(* ===== verification/GbTheorems.v ===== *)
(** The properties of the GB/T 26875.3 codec and parser. *)
From S2P Require Import Prelude GoText GoTime GbCodec GbProofs GbParser.

(** ** Text of the payload *)

(** Printable ASCII: one rune per byte and no white space. *)
Definition graphic (b : Z) : Prop := 33 ≤ b ≤ 126.

Lemma runes_of_ascii l : Forall graphic l → runes_of l = (λ b, (b, 1%nat)) <$> l.
Proof.
  unfold runes_of. induction 1 as [|b l Hb Hl IH]; [done|]. cbn [length runes_fuel decode_rune].
  unfold graphic in Hb. rewrite (proj2 (Z.ltb_lt b 128)) by lia. cbn [drop fmap list_fmap].
  by rewrite drop_0, IH.
Qed.

Lemma graphic_not_space b : graphic b → is_space b = false.
Proof.
  unfold graphic, is_space, in_range. intros Hb.
  rewrite !orb_false_iff, !andb_false_iff, !Z.leb_gt, !Z.eqb_neq. lia.
Qed.

Lemma drop_spaces_graphic l :
  Forall graphic l → drop_spaces ((λ b, (b, 1%nat)) <$> l) = (λ b, (b, 1%nat)) <$> l.
Proof. intros [|b l' Hb _]; [done|]. cbn. by rewrite graphic_not_space. Qed.

Lemma widths_ascii l : widths ((λ b : Z, (b, 1%nat)) <$> l) = length l.
Proof. unfold widths. induction l as [|b l IH]; cbn; [done|]. by rewrite <-IH. Qed.

Lemma bytes_of_length s : length (bytes_of s) = String.length s.
Proof. induction s as [|c s IH]; cbn; [done|]. by f_equal. Qed.

(** Text without white space is its own trimmed form. *)
Lemma trim_space_graphic s : Forall graphic (bytes_of s) → trim_space s = s.
Proof.
  intros Hs. unfold trim_space. rewrite runes_of_ascii, drop_spaces_graphic by done.
  rewrite <-fmap_reverse, drop_spaces_graphic by (by apply Forall_reverse).
  rewrite <-fmap_reverse, reverse_involutive, !widths_ascii, Nat.sub_diag, drop_0, take_ge by lia.
  apply string_of_bytes_of.
Qed.

Lemma bytes_of_string_of l : bytes_ok l → bytes_of (string_of_bytes l) = l.
Proof. induction 1 as [|b l Hb _ IH]; [done|]. cbn. by rewrite byte_of_of_byte, IH. Qed.

Lemma hex_digit_byte n : 0 ≤ n < 16 → byte_of (hex_digit n) = if n <? 10 then 48 + n else 55 + n.
Proof. intros Hn. unfold hex_digit. rewrite byte_of_of_byte; [done|]. destruct (n <? 10); lia. Qed.

(** The bytes of upper-case hexadecimal text. *)
Definition hex_byte (b : Z) : Prop := 48 ≤ b ≤ 57 ∨ 65 ≤ b ≤ 70.
Lemma hex_upper_bytes l : bytes_ok l → Forall hex_byte (bytes_of (hex_upper l)).
Proof.
  assert (Hn : ∀ n, 0 ≤ n < 16 → hex_byte (byte_of (hex_digit n))).
  { intros n Hn. rewrite hex_digit_byte by done. unfold hex_byte. destruct (Z.ltb_spec n 10); lia. }
  induction 1 as [|z l Hz _ IH]; cbn; [done|]. unfold byte_ok in Hz.
  assert (Hs : Z.shiftr z 4 = z / 16) by (by rewrite Z.shiftr_div_pow2).
  assert (Ha : Z.land z 15 = z mod 16) by (by apply (Z.land_ones z 4)).
  constructor; [|constructor; [|done]]; apply Hn; rewrite ?Hs, ?Ha.
  - pose proof (Z.div_mod z 16). pose proof (Z.mod_pos_bound z 16). lia.
  - apply Z.mod_pos_bound. lia.
Qed.

(** The JSON string of a hexadecimal text. *)
Definition quoted (s : string) : string := string_of_bytes ([34] ++ bytes_of s ++ [34]).

Lemma payload_text_quoted l : bytes_ok l → payload_text (quoted (hex_upper l)) = hex_upper l.
Proof.
  intros Hl. pose proof (hex_upper_bytes l Hl) as Hh. set (s := hex_upper l) in *.
  assert (Hg : Forall graphic (bytes_of s)).
  { eapply Forall_impl; [exact Hh|]. unfold hex_byte, graphic. lia. }
  assert (Hok : bytes_ok ([34] ++ bytes_of s ++ [34])).
  { repeat constructor; [lia..|]. apply Forall_app. split; [|repeat constructor; lia].
    eapply Forall_impl; [exact Hg|]. unfold graphic, byte_ok. lia. }
  unfold payload_text, quoted. rewrite bytes_of_string_of by done.
  assert (Htrim : trim_byte 34 ([34] ++ bytes_of s ++ [34]) = bytes_of s).
  { assert (Hno : ∀ l', Forall hex_byte l' → strip_byte 34 l' = l').
    { intros l' [|x l'' Hx _]; [done|]. cbn. unfold hex_byte in Hx.
      by rewrite (proj2 (Z.eqb_neq x 34)) by lia. }
    unfold trim_byte. change ([34] ++ ?l) with (34 :: l). cbn [strip_byte]. change (34 =? 34) with true.
    cbn iota. destruct (bytes_of s) as [|x l'] eqn:Hb; [done|].
    assert (Hx : strip_byte 34 ((x :: l') ++ [34]) = (x :: l') ++ [34]).
    { cbn. inversion Hh. unfold hex_byte in *. by rewrite (proj2 (Z.eqb_neq x 34)) by lia. }
    rewrite Hx, reverse_app. change (reverse [34] ++ ?l) with (34 :: l). cbn [strip_byte].
    change (34 =? 34) with true. cbn iota.
    by rewrite Hno, reverse_involutive by (by apply Forall_reverse). }
  rewrite Htrim, string_of_bytes_of, trim_space_graphic by done.
  unfold drop_blanks. rewrite filter_all; [apply string_of_bytes_of|].
  eapply Forall_impl; [exact Hg|]. unfold graphic. intros x Hx. rewrite !elem_of_cons, elem_of_nil. lia.
Qed.

(** ** Frames *)

Section with_platform.
Context `{Platform}.

(** Decoding inverts building: a frame of at most 512 application bytes
    between two six-byte addresses decodes to the sequence number (modulo
    2^16), version 1.03, the addresses in hexadecimal, the command, the
    application data and, for a time of this century that the local zone has,
    the instant it was built at. *)
Theorem frame_roundtrip sequence source destination command application t :
  length source = 6%nat → length destination = 6%nat → Z.of_nat (length application) ≤ 512 →
  gb_time t → c_year (civil_in local_offset (date_in local_offset t)) = c_year t →
  decodeGB26875Frame (buildGB26875Frame sequence source destination command application t) =
  Ok (mk_frame (sequence mod 65536) 1 3 (hex_upper source) (hex_upper destination) command
        application (date_in local_offset t * 1000)).
Proof.
  intros Hs Hd Ha Ht Hy. rewrite build_wire, decode_wire by (done || lia).
  unfold frame_of. by rewrite le_put_uint16, decode_encode_time.
Qed.

(** The decoder accepts exactly the frames of the layout: markers,
    little-endian sequence and length, two six-byte addresses, at most 512
    application bytes and the sum of everything between; and it reads each
    field from its place. *)
Theorem frame_layout data f :
  bytes_ok data →
  decodeGB26875Frame data = Ok f ↔
  ∃ seq major minor time source destination command adu,
    length seq = 2%nat ∧ length time = 6%nat ∧ length source = 6%nat ∧ length destination = 6%nat ∧
    Z.of_nat (length adu) ≤ 512 ∧
    (let body := seq ++ [major; minor] ++ time ++ source ++ destination
       ++ put_le_uint16 (Z.of_nat (length adu)) ++ [command] ++ adu in
     data = [64; 64] ++ body ++ [byte_sum body] ++ [35; 35]) ∧
    f = mk_frame (le_uint16 seq) major minor (hex_upper source) (hex_upper destination) command adu
          (decodeGB26875Time time).
Proof.
  intros Hok. split; [intros Hd; by apply decode_inv|].
  intros (seq & major & minor & time & source & destination & command & adu
    & Hq & Ht & Hs & Hd & Ha & -> & ->).
  by apply (decode_wire seq major minor time source destination command adu).
Qed.

(** C26: no single corrupted byte goes unnoticed: changing any byte of an
    accepted frame to any other value makes the decoder refuse it. *)
Theorem corruption_detected data f i b :
  bytes_ok data → byte_ok b → decodeGB26875Frame data = Ok f →
  (i < length data)%nat → data !! i ≠ Some b →
  ∃ e, decodeGB26875Frame (<[i:=b]> data) = Err e.
Proof.
  intros Hok Hb Hf Hi Hne. destruct (decodeGB26875Frame (<[i:=b]> data)) as [f'|e] eqn:Hf'; [|by exists e].
  assert (Hok' : bytes_ok (<[i:=b]> data)) by (by apply Forall_insert_list).
  pose proof (length_insert data i b) as Hlen.
  apply decode_inv in Hf as (q1 & j1 & n1 & t1 & s1 & d1 & c1 & a1 & ? & ? & ? & ? & ? & Hd1 & _); [|done].
  apply decode_inv in Hf' as (q2 & j2 & n2 & t2 & s2 & d2 & c2 & a2 & ? & ? & ? & ? & ? & Hd2 & _); [|done].
  set (b1 := wire_body q1 _ _ _ _ _ _ _) in *. set (b2 := wire_body q2 _ _ _ _ _ _ _) in *.
  assert (Heq : b1 = b2).
  { apply (wire_one_byte b1 b2 i b); [done| | | |by rewrite <-Hd1, <-Hd2].
    - rewrite Hd1 in Hok. unfold wire, bytes_ok in Hok. rewrite !Forall_app in Hok. tauto.
    - rewrite Hd2 in Hok'. unfold wire, bytes_ok in Hok'. rewrite !Forall_app in Hok'. tauto.
    - rewrite Hd2, Hd1, !wire_length in Hlen. lia. }
  destruct Hne. rewrite Hd1, Heq, <-Hd2. by apply list_lookup_insert_eq.
Qed.

(** ** Status words *)

Lemma bit_testbit s i : 0 ≤ i → bit s i = Z.testbit s i.
Proof.
  intros Hi. unfold bit. destruct (Z.testbit s i) eqn:Ht.
  - apply negb_true_iff, Z.eqb_neq. intros Hz. apply (f_equal (λ z, Z.testbit z i)) in Hz.
    rewrite Z.land_spec, Ht, Z.shiftl_spec, Z.sub_diag, Z.bits_0 in Hz by lia. discriminate Hz.
  - apply negb_false_iff, Z.eqb_eq, Z.bits_inj'. intros n Hn.
    rewrite Z.land_spec, Z.shiftl_spec, Z.bits_0 by lia.
    destruct (decide (n = i)) as [->|Hne]; [by rewrite Ht|].
    apply andb_false_intro2. destruct (decide (n < i)); [by apply Z.testbit_neg_r; lia|].
    apply (Z.bits_above_log2 1); cbn; lia.
Qed.

(** A status is a fault when one of the fault bits is set. *)
Lemma fault_status_bits s :
  fault_status s = existsb (Z.testbit s) [2; 8; 9; 10; 11; 12; 14; 15].
Proof.
  unfold fault_status, fault_mask.
  assert (Hl : ∀ l, Forall (λ i, 0 ≤ i) l →
    negb (Z.land s (foldr Z.lor 0 (Z.shiftl 1 <$> l)) =? 0) = existsb (Z.testbit s) l).
  { induction 1 as [|i l Hi _ IH]; cbn; [by rewrite Z.land_0_r|].
    rewrite <-IH, <-(bit_testbit s i), Z.land_lor_distr_r by done. unfold bit.
    apply eq_iff_eq_true. rewrite orb_true_iff, !negb_true_iff, !Z.eqb_neq, Z.lor_eq_0_iff.
    destruct (decide (Z.land s (1 ≪ i) = 0)); tauto. }
  apply Hl. repeat constructor; lia.
Qed.

(** The loop reads the blocks of 46 bytes one after the other. *)
Lemma component_loop_spec vs objects alarm fault :
  Forall (λ v, length v = objectLength) vs →
  component_loop (length vs) (concat vs) objects alarm fault =
  (objects ++ (component_object <$> vs),
   alarm || existsb (λ v, bit (object_status v) 1) vs,
   fault || existsb (λ v, fault_status (object_status v)) vs).
Proof.
  intros Hvs. revert objects alarm fault. induction Hvs as [|v vs Hv _ IH]; intros; cbn [length component_loop concat].
  { by rewrite app_nil_r, !orb_false_r. }
  rewrite slice_app_l, <-Hv, drop_app_length, IH by done. cbn [existsb fmap list_fmap].
  by rewrite <-app_assoc, !orb_assoc.
Qed.

(** A component report of [n] objects is accepted exactly when it has
    [n] blocks of 46 bytes, and then lists every object; the message is an
    alarm report exactly when some object has its fire bit or one of its fault
    bits set, and says which of the two. *)
Theorem component_report msg vs count :
  Forall (λ v, length v = objectLength) vs →
  match applyGB26875ComponentStatus msg (concat vs) count with
  | Err _ => count ≠ length vs ∨ vs = []
  | Ok msg' =>
    let alarm := existsb (λ v, Z.testbit (object_status v) 1) vs in
    let fault := existsb (λ v, existsb (Z.testbit (object_status v)) [2; 8; 9; 10; 11; 12; 14; 15]) vs in
    count = length vs ∧ vs ≠ [] ∧
    MessageType msg' = (if alarm || fault then AlarmReport else StateChange) ∧
    Properties msg' !! "fireAlarm" = Some (ABool alarm) ∧
    Properties msg' !! "fault" = Some (ABool fault) ∧
    Properties msg' !! "objects" = Some (AMaps (component_object <$> vs)) ∧
    Event msg' !! "objects" = Some (AMaps (component_object <$> vs)) ∧
    (DeviceID msg', TenantID msg', Timestamp msg', Raw msg') =
      (DeviceID msg, TenantID msg, Timestamp msg, Raw msg)
  end.
Proof.
  intros Hvs. assert (Hlen : length (concat vs) = (length vs * objectLength)%nat).
  { induction Hvs as [|v vs Hv _ IH]; [done|]. cbn [concat length]. rewrite length_app, Hv, IH. lia. }
  unfold applyGB26875ComponentStatus, fail_when. rewrite Hlen. case_decide as Hbad; cbn [mbind res_bind].
  { destruct (decide (vs = [])) as [|Hne]; [by right|left]. intros ->.
    destruct vs; [done|]. cbn [length] in Hbad. lia. }
  assert (Hcount : count = length vs) by (unfold objectLength in *; lia). subst count.
  rewrite component_loop_spec by done. cbn [orb app mret res_ret].
  assert (Hne : vs ≠ []) by (intros ->; cbn in Hbad; lia).
  assert (Ha : existsb (λ v, bit (object_status v) 1) vs = existsb (λ v, Z.testbit (object_status v) 1) vs).
  { clear. induction vs as [|v vs IH]; cbn; [done|]. by rewrite IH, bit_testbit. }
  assert (Hf : existsb (λ v, fault_status (object_status v)) vs =
    existsb (λ v, existsb (Z.testbit (object_status v)) [2; 8; 9; 10; 11; 12; 14; 15]) vs).
  { clear. induction vs as [|v vs IH]; cbn [existsb]; [done|]. by rewrite IH, fault_status_bits. }
  cbn zeta. rewrite <-Ha, <-Hf. split; [done|]. split; [done|]. cbn [set MessageType Properties Event].
  split; [done|]. split_and!; by (rewrite ?lookup_insert_eq; repeat first [by rewrite lookup_insert_eq|rewrite lookup_insert_ne by done]).
Qed.
End with_platform.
**********
▶ **Task requirements**: Everything from the line with "Theorem component_report msg" to the end of the listing, and only that, is to be set down exactly, line by line.

▶ **Solution below**:
Theorem component_report msg vs count :
  Forall (λ v, length v = objectLength) vs →
  match applyGB26875ComponentStatus msg (concat vs) count with
  | Err _ => count ≠ length vs ∨ vs = []
  | Ok msg' =>
    let alarm := existsb (λ v, Z.testbit (object_status v) 1) vs in
    let fault := existsb (λ v, existsb (Z.testbit (object_status v)) [2; 8; 9; 10; 11; 12; 14; 15]) vs in
    count = length vs ∧ vs ≠ [] ∧
    MessageType msg' = (if alarm || fault then AlarmReport else StateChange) ∧
    Properties msg' !! "fireAlarm" = Some (ABool alarm) ∧
    Properties msg' !! "fault" = Some (ABool fault) ∧
    Properties msg' !! "objects" = Some (AMaps (component_object <$> vs)) ∧
    Event msg' !! "objects" = Some (AMaps (component_object <$> vs)) ∧
    (DeviceID msg', TenantID msg', Timestamp msg', Raw msg') =
      (DeviceID msg, TenantID msg, Timestamp msg, Raw msg)
  end.
Proof.
  intros Hvs. assert (Hlen : length (concat vs) = (length vs * objectLength)%nat).
  { induction Hvs as [|v vs Hv _ IH]; [done|]. cbn [concat length]. rewrite length_app, Hv, IH. lia. }
  unfold applyGB26875ComponentStatus, fail_when. rewrite Hlen. case_decide as Hbad; cbn [mbind res_bind].
  { destruct (decide (vs = [])) as [|Hne]; [by right|left]. intros ->.
    destruct vs; [done|]. cbn [length] in Hbad. lia. }
  assert (Hcount : count = length vs) by (unfold objectLength in *; lia). subst count.
  rewrite component_loop_spec by done. cbn [orb app mret res_ret].
  assert (Hne : vs ≠ []) by (intros ->; cbn in Hbad; lia).
  assert (Ha : existsb (λ v, bit (object_status v) 1) vs = existsb (λ v, Z.testbit (object_status v) 1) vs).
  { clear. induction vs as [|v vs IH]; cbn; [done|]. by rewrite IH, bit_testbit. }
  assert (Hf : existsb (λ v, fault_status (object_status v)) vs =
    existsb (λ v, existsb (Z.testbit (object_status v)) [2; 8; 9; 10; 11; 12; 14; 15]) vs).
  { clear. induction vs as [|v vs IH]; cbn [existsb]; [done|]. by rewrite IH, fault_status_bits. }
  cbn zeta. rewrite <-Ha, <-Hf. split; [done|]. split; [done|]. cbn [set MessageType Properties Event].
  split; [done|]. split_and!; by (rewrite ?lookup_insert_eq; repeat first [by rewrite lookup_insert_eq|rewrite lookup_insert_ne by done]).
Qed.
End with_platform.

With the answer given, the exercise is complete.